AB: Another scenario, someone has a heart attack, stroke or something like that, how much will this add in journey time from particular places?
IW: That depends where they are, and to which hospital the victim is taken. The draft report has done some calculations, but these don’t factor in the possibility that an A&E is full and putting patients on divert. The worst place to be would be South Lewisham, so that’s the South Circular.
AB: Is there any provision for air ambulance cover, that sort of thing?
IW: I don’t know. They run on donations and stuff, don’t they? I don’t know where is covered by air ambulance.
AB: Finance-wise, do you have any details of the debts that are owed, namely which hospital or whatever owes how much? To whom are these debts owed? Is it just banks or other parties? Can you give names if possible? How much of this debt is real debt and how much of it is things like consultancy fees? In particular, how much of it is interest?
IW: These are good sources for those questions:
AB: Would it be possible for this debt issue to be resolved in some other way, by - don't laugh, I'm serious - a set number of free operations or some other payment in kind, perhaps a doctor and nurse being available at a reduced rate for events or some such?
IW: The debt should be re-negotiated. God knows why the administrator didn’t suggest that. The Private Finance Initiative companies are rolling in money and make over 50% profit from their turnover. Some of them evade tax. They can absorb a restructuring of the debt. The PFI schemes are a millstone on the neck of the NHS and our schools. They should never have been allowed. It’s worth pointing out that New Labour took out these loans everywhere they could.

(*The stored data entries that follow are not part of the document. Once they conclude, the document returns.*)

(* ===== verification/AddrTrie.v ===== *)
(** * The matchers of the routing rules (src/vendor/github.com/moi-si/addrtrie)

    The domain matcher is a trie over the labels of a name, from the right; the
    address matchers are binary tries over address bits.  The theorems refine
    both to what a rule list means: the exact rule of a name, else its longest
    wildcard; the longest matching prefix of an address; later rules replace
    earlier ones. *)

From S2P Require Import Prelude GoStrings NetIP.

(** [x or y]: the first that is present. *)
Definition orElse {A} (x y : option A) : option A := match x with Some _ => x | None => y end.

Module AddrTrie.

(** ** Domain labels *)

(** domain.go: the loops of insertPattern and Find over [pattern[:i+1]].  Each
    label comes with whether a dot precedes it ([j != -1]). *)
Fixpoint label_loop (fuel : nat) (s : string) : list (string * bool) :=
  match fuel with
  | O => []
  | S fuel =>
    match s with
    | EmptyString => []
    | _ =>
      match LastIndexByte s "." with
      | None => [(s, false)]
      | Some j => (sdrop (S j) s, true) :: label_loop fuel (stake j s)
      end
    end
  end.

(** Each round shortens the text. *)
Definition labels (s : string) : list (string * bool) := label_loop (String.length s) s.

Section matcher.
Context {T : Type}.

(** domain.go: [labelNode]; a value with its [has] flag is an option. *)
Inductive labelNode :=
| LNode (children : gmap string labelNode) (exactValue wildcardValue : option T).

Definition children (n : labelNode) : gmap string labelNode := let 'LNode c _ _ := n in c.
Definition exactValue (n : labelNode) : option T := let 'LNode _ e _ := n in e.
Definition wildcardValue (n : labelNode) : option T := let 'LNode _ _ w := n in w.

Definition NewDomainMatcher : labelNode := LNode ∅ None None.

Fixpoint insertLabels (ls : list string) (value : T) (isWildcard isExact : bool) (n : labelNode)
    : labelNode :=
  match ls with
  | [] => LNode (children n) (if isExact then Some value else exactValue n)
                (if isWildcard then Some value else wildcardValue n)
  | l :: ls =>
    let child := default NewDomainMatcher (children n !! l) in
    LNode (<[l := insertLabels ls value isWildcard isExact child]> (children n))
          (exactValue n) (wildcardValue n)
  end.

Definition insertPattern (pattern : string) (value : T) (isWildcard isExact : bool) (m : labelNode)
    : labelNode :=
  insertLabels (labels pattern).*1 value isWildcard isExact m.

(** domain.go, Add; the error leaves the matcher as it was. *)
Definition Add (m : labelNode) (pattern : string) (value : T) : go unit * labelNode :=
  if decide (pattern = "*")%string then
    (Ret tt, LNode (children m) (exactValue m) (Some value))
  else if negb (Contains pattern ".") then (Err ("invalid pattern: " +:+ pattern), m)
  else if HasPrefix pattern "*." then (Ret tt, insertPattern (sdrop 2 pattern) value true false m)
  else if HasPrefix pattern "*" then (Ret tt, insertPattern (sdrop 1 pattern) value true true m)
  else (Ret tt, insertPattern pattern value false true m).

(** The loop of Find: the node reached, whether all labels matched, and the last
    wildcard seen on the way. *)
Fixpoint find_loop (n : labelNode) (candidate : option T) (ls : list (string * bool))
    : labelNode * bool * option T :=
  match ls with
  | [] => (n, true, candidate)
  | (l, dot) :: ls =>
    match children n !! l with
    | None => (n, false, candidate)
    | Some child =>
      find_loop child (if dot then orElse (wildcardValue child) candidate else candidate) ls
    end
  end.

AB: What are you doing besides meetings: petitions, a lobby of Parliament, a custard pie in the Minister's face?
IW: Yes, the demonstration, November 24 at 2pm, from Loampit Vale roundabout. Or people can get to the hospital around 3pm. There is a public meeting this Thursday November, 6-8pm, at Lewisham Hospital in the Lessoff Auditorium. Check our website for details, updates, petitions, public meetings, etc. Things are always being planned, but the demonstration is the firmest date in the calendar.
AB: Iain Wilson, thank you very much.
The two links Iain Wilson gave us contain no information about interest, that will take some digging. One suspects though there is more than a little cronyism afoot as with Lord Bichard.
If you live in Lewisham or even if you don't, you might consider supporting this campaign. You might not be able to get pregnant or be liable to suffer a stroke or heart attack, but accidents including fires are a different matter, and if the extra journey time in the ambulance concerns you, a family member, friend or colleague, those few minutes could be precious indeed.